The burrito was tasty.

(3)  I also went to get an oral lesion checked out by Penn hospital service.  My girlfriend is the one who wanted me to get it done because I’d been ignoring it for, I dunno, 17 years.  The doctor noted in the computer that ‘patient asked to see doctor by girlfriend.’  Real official, right there.  The doc was nice and I think I might go see an oral surgeon.  Nothing bad.  Just something that might need to be removed.  I mean, my uncle had a bump on his chest that he didn’t get removed for 10 years and by the time it became cancerous, it put him at a health risk and he died during surgery.  Sooo…not taking chances there.

(4)  I looked at the first practice exam for my cell biology / biochemistry class.  I looked at it and then proceeded to do the following.  Count my blessings because I had survived this far.  Wondered if the exam was scanned upside down.  Checked to see if the font was Times New Roman and not Wingdings.  Screamed.  Ran.  Pulled my pants back up.  (I don’t know why I threw that in there but it seemed rather inappropriate.)

(5)  This is the 6th time (freshman year high school biology, senior year biology, sophomore year college biology, junior year, senior year, first year graduate school) I have been asked to memorize the amino acids.  Funny.  Except I never bothered the first five times.

Much love. 

 

 

 

Posted by Shardule at 19:42:54 | Permalink | Comments (3)

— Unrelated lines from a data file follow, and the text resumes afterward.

(* ===== verification/Promotion.v ===== *)
(** * The promotion pipeline

    [application/promotion_pipeline.py]: from an assessment to a finding proposal, through the use
    cases of [Evidence], [CandidateFlow], [Evaluators] and [Submission], each in a transaction of its
    own.  The pipeline is a program over the tables: [M] threads them, what earlier transactions
    committed stays when a later one raises, and [others] is whatever other workers do between two
    accesses.  [ExecutePlannedExperiment], which has a model of its own in [Authorize] and
    [Dispatch], is the function [execute_planned] of the rows of experiments. *)
From S2P Require Import Prelude CoreTypes CorePolicy PyVal PyText Records FindingRecords HuntRecords Scope Verification Planning Compiler Evaluators EvidenceRecords Candidate Finding FindingFlow ImpactLedger Submission Authorize Evidence CandidateFlow.

(** ** The rows *)

(** [data/records.py:212-224 ALLOWED_PROMOTION_STAGES] *)
Definition ALLOWED_PROMOTION_STAGES : list string :=
  [ "EVIDENCE_REJECTED"; "EVIDENCE_ADMITTED"; "CANDIDATE_REJECTED"; "CANDIDATE_OPEN"; "VERIFYING";
    "REPRODUCTION_EXECUTED"; "VERIFIED"; "PROPOSAL_RECORDED"; "STOPPED" ].

(** [data/records.py:1220-1261 PromotionRunRecord] *)
Module PromotionRunRecord.
Record t : Set := mk {
  promotion_run_id : string;
  research_run_id : string;
  assessment_id : string;
  original_experiment_id : string;
  stage : string;
  created_at : Z;
  updated_at : Z;
  evidence_id : option string;
  candidate_id : option string;
  verification_id : option string;
  finding_proposal_id : option string;
  reproduction_experiment_id : option string;
  stop_reason : option string }.

Definition post_init (x : t) : result t :=
  _ ← data_opaque_id x.(promotion_run_id);
  _ ← data_opaque_id x.(research_run_id);
  _ ← data_opaque_id x.(assessment_id);
  _ ← data_opaque_id x.(original_experiment_id);
  raise_if negb (mem x.(stage) ALLOWED_PROMOTION_STAGES) as PersistenceInputError;;
  _ ← data_optional_opaque_id x.(evidence_id);
  _ ← data_optional_opaque_id x.(candidate_id);
  _ ← data_optional_opaque_id x.(verification_id);
  _ ← data_optional_opaque_id x.(finding_proposal_id);
  _ ← data_optional_opaque_id x.(reproduction_experiment_id);
  raise_if match x.(stop_reason) with Some s => Str.is_blank s | None => false end
  as PersistenceInputError;;
  Ok x.

#[global] Instance post_init_validator : Validator post_init.
Proof. solve_validator. Qed.

(** [replace(run, ...)], one field or two at a time. *)
Definition at_stage (s : string) (x : t) : t :=
  mk x.(promotion_run_id) x.(research_run_id) x.(assessment_id) x.(original_experiment_id) s
    x.(created_at) x.(updated_at) x.(evidence_id) x.(candidate_id) x.(verification_id)
    x.(finding_proposal_id) x.(reproduction_experiment_id) x.(stop_reason).
Definition at_time (now : Z) (x : t) : t :=
  mk x.(promotion_run_id) x.(research_run_id) x.(assessment_id) x.(original_experiment_id) x.(stage)
    x.(created_at) now x.(evidence_id) x.(candidate_id) x.(verification_id)
    x.(finding_proposal_id) x.(reproduction_experiment_id) x.(stop_reason).
Definition with_evidence (e : option string) (x : t) : t :=
  mk x.(promotion_run_id) x.(research_run_id) x.(assessment_id) x.(original_experiment_id) x.(stage)
    x.(created_at) x.(updated_at) e x.(candidate_id) x.(verification_id)
    x.(finding_proposal_id) x.(reproduction_experiment_id) x.(stop_reason).
Definition with_candidate (c : string) (x : t) : t :=
  mk x.(promotion_run_id) x.(research_run_id) x.(assessment_id) x.(original_experiment_id) x.(stage)
    x.(created_at) x.(updated_at) x.(evidence_id) (Some c) x.(verification_id)
    x.(finding_proposal_id) x.(reproduction_experiment_id) x.(stop_reason).
Definition with_verification (v : string) (x : t) : t :=
  mk x.(promotion_run_id) x.(research_run_id) x.(assessment_id) x.(original_experiment_id) x.(stage)
    x.(created_at) x.(updated_at) x.(evidence_id) x.(candidate_id) (Some v)
    x.(finding_proposal_id) x.(reproduction_experiment_id) x.(stop_reason).
Definition with_proposal (p : string) (x : t) : t :=
  mk x.(promotion_run_id) x.(research_run_id) x.(assessment_id) x.(original_experiment_id) x.(stage)
    x.(created_at) x.(updated_at) x.(evidence_id) x.(candidate_id) x.(verification_id) (Some p)
    x.(reproduction_experiment_id) x.(stop_reason).
Definition with_reproduction (e : string) (x : t) : t :=
  mk x.(promotion_run_id) x.(research_run_id) x.(assessment_id) x.(original_experiment_id) x.(stage)
    x.(created_at) x.(updated_at) x.(evidence_id) x.(candidate_id) x.(verification_id)
    x.(finding_proposal_id) (Some e) x.(stop_reason).
Definition stopped (why : string) (x : t) : t :=
  mk x.(promotion_run_id) x.(research_run_id) x.(assessment_id) x.(original_experiment_id) x.(stage)
    x.(created_at) x.(updated_at) x.(evidence_id) x.(candidate_id) x.(verification_id)
    x.(finding_proposal_id) x.(reproduction_experiment_id) (Some why).
End PromotionRunRecord.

Sunday, September 16, 2007

Wow

There is so much to write.

(1) I just found a 24-hour grocery store with all of my vegan needs. The catch? $35 membership / year plus two hours of working there per month. Might consider. It’s really a normal grocery store except you get a key to shop after hours and you use the credit card machine yourself. Really a honor system. A lot of honor, actually.

(2) I love, I mean, LOVE, not having a TV. I really don’t need cable, let alone anything but a 5-inch black and white TV. Especially when I can still see the Pats kick ass tomorrow night (it’s on NBC) against the Chargers. I don’t even have reliable internet. I like it as well. I can’t be hooked to Gmail as much! Now I know why many Amish like how they live!

(3) I have a lot to be forgiven for, but I also have a lot I give to people.

(4) I watched Garden State last night. Not bad. I watched The Butterfly Effect. That was actually good. Maybe it’s because Amy Smart is hot. But the movie was worth my time.

(5) There is so much vegan shit in Philadelphia I had no idea. The cafeterias at Penn basically have my favorite foods everywhere, including vegan crepes. Who knew?

(6) I lost my wallet a few days ago. Not having money until my ATM card comes in means that I’m saving about $43 a day (since I am not spending anything). It’s nice but it’s time my damn card came in the mail.

(7) Sovereign Bank. Fuck you. I have an account in New England but since I am in the mid-Atlantic, cannot withdraw money from a branch here (can use my ATM card). Sovereign Bank is not my ‘local bank’ as the ad claims. I’m switching to Citizens. They had a table full of free shit just for setting up an account. If it is a national bank (meaning I can take out money at any Citizens Bank branch), I’ll join this week.

That’s all. I love being where I am. Holla’ back.